Would you print the material exactly, starting at its first line and ending at the line holding "auto. intros i. rewrite H7."?
....................
Lemma expire_flights_ok ids s :
  scheduler_ok s ->
  scheduler_ok (expire_flights ids s) /\ frame s (expire_flights ids s)
  /\ as_stop_reason (expire_flights ids s) = as_stop_reason s
  /\ as_profiles (expire_flights ids s) = as_profiles s /\ as_metrics (expire_flights ids s) = as_metrics s
  /\ as_queued (expire_flights ids s) = as_queued s
  /\ (forall i, as_in_flight (expire_flights ids s) !! i = if decide (i ∈ ids) then None else as_in_flight s !! i).
Proof.
  revert s. induction ids as [|id ids IH]; intros s Hok; cbn [expire_flights].
  { split_and!; auto; reflexivity. }
  destruct (as_in_flight s !! id) as [state|] eqn:Hf.
  2: { destruct (IH s Hok) as (H1 & H2 & H3 & H4 & H5 & H6 & H7). split_and!; auto. intros i. rewrite H7.
       repeat case_decide; try set_solver; destruct (decide (i = id)) as [->|]; set_solver. }
  pose proof (retire_item_ok id state s Hok Hf) as Hok1.
  match type of Hok1 with scheduler_ok ?x => set (s1 := x) in * end.
  destruct (IH s1 Hok1) as (H1 & H2 & H3 & H4 & H5 & H6 & H7).
  assert (frame s s1) as Hfr by (by apply frame_shrink).
  split_and!; [exact H1|by etransitivity|exact H3|exact H4|exact H5|exact H6|].
  intros i. rewrite H7. cbn. destruct (decide (i = id)) as [->|Hne].
  - rewrite lookup_delete_eq. case_decide; [|rewrite decide_True by set_solver]; [rewrite decide_True by set_solver|]; done.
  - rewrite lookup_delete_ne by done. repeat case_decide; set_solver.
Qed.

Lemma complete_lease_ok id observation now s :
  scheduler_ok s -> scheduler_ok (complete_lease id observation now s).2
  /\ frame s (complete_lease id observation now s).2.
Proof.
  intros Hok. unfold complete_lease. destruct (let? _ := _ in _) as [o|]; [|done].
  destruct (as_in_flight s !! id) as [state|] eqn:Hf; [|done].
  destruct (_ <=? _)%Z; [split; [by apply retire_item_ok|by apply frame_shrink]|].
  cbn -[release_reservations with_rules with_terminal].
  destruct (so_flight s Hok id state Hf) as (Hp & _). apply (so_metrics s Hok) in Hp as [m Hm].
  unfold lease_pair in Hm. change (as_metrics (release_reservations _ _)) with (as_metrics s). rewrite Hm.
  split; [|by apply frame_shrink].
  apply (flight_over s id state _ ({[lease_pair state]} ∪ as_completed_pairs s) (as_failed_pairs s)
    (as_expired_pairs s) Hok Hf).
  - intros r. destruct (decide (pk_rule_id (wi_pair (sls_item state)) = r)) as [<-|Hne].
    + rewrite lookup_insert_eq, Hm. split; eauto.
    + by rewrite lookup_insert_ne.
  - intros q. rewrite (place_completed s id state Hok Hf q). lia.
  - destruct (flying_alone s id state Hok Hf) as (_ & _ & Hc & _). rewrite set_len_insert by done. lia.
Qed.

Lemma fail_lease_ok id reason now s :
  scheduler_ok s -> scheduler_ok (fail_lease id reason now s).2 /\ frame s (fail_lease id reason now s).2.
Proof.
  intros Hok. unfold fail_lease. destruct (scheduler_running s) as [o|]; [|done].
  destruct (as_in_flight s !! id) as [state|] eqn:Hf; [|done].
  destruct (_ <=? _)%Z; [split; [by apply retire_item_ok|by apply frame_shrink]|].
  split; [|by apply frame_shrink].
  apply (flight_over s id state (as_metrics s) (as_completed_pairs s)
    (<[lease_pair state := reason]> (as_failed_pairs s)) (as_expired_pairs s) Hok Hf); [done|..].
  - intros q. rewrite (place_failed s id state reason Hok Hf q). lia.
  - destruct (flying_alone s id state Hok Hf) as (_ & _ & _ & Hn & _). rewrite map_len_insert by done. lia.
Qed.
....................
** Answer to this task **
Lemma expire_flights_ok ids s :
  scheduler_ok s ->
  scheduler_ok (expire_flights ids s) /\ frame s (expire_flights ids s)
  /\ as_stop_reason (expire_flights ids s) = as_stop_reason s
  /\ as_profiles (expire_flights ids s) = as_profiles s /\ as_metrics (expire_flights ids s) = as_metrics s
  /\ as_queued (expire_flights ids s) = as_queued s
  /\ (forall i, as_in_flight (expire_flights ids s) !! i = if decide (i ∈ ids) then None else as_in_flight s !! i).
Proof.
  revert s. induction ids as [|id ids IH]; intros s Hok; cbn [expire_flights].
  { split_and!; auto; reflexivity. }
  destruct (as_in_flight s !! id) as [state|] eqn:Hf.
  2: { destruct (IH s Hok) as (H1 & H2 & H3 & H4 & H5 & H6 & H7). split_and!; auto. intros i. rewrite H7.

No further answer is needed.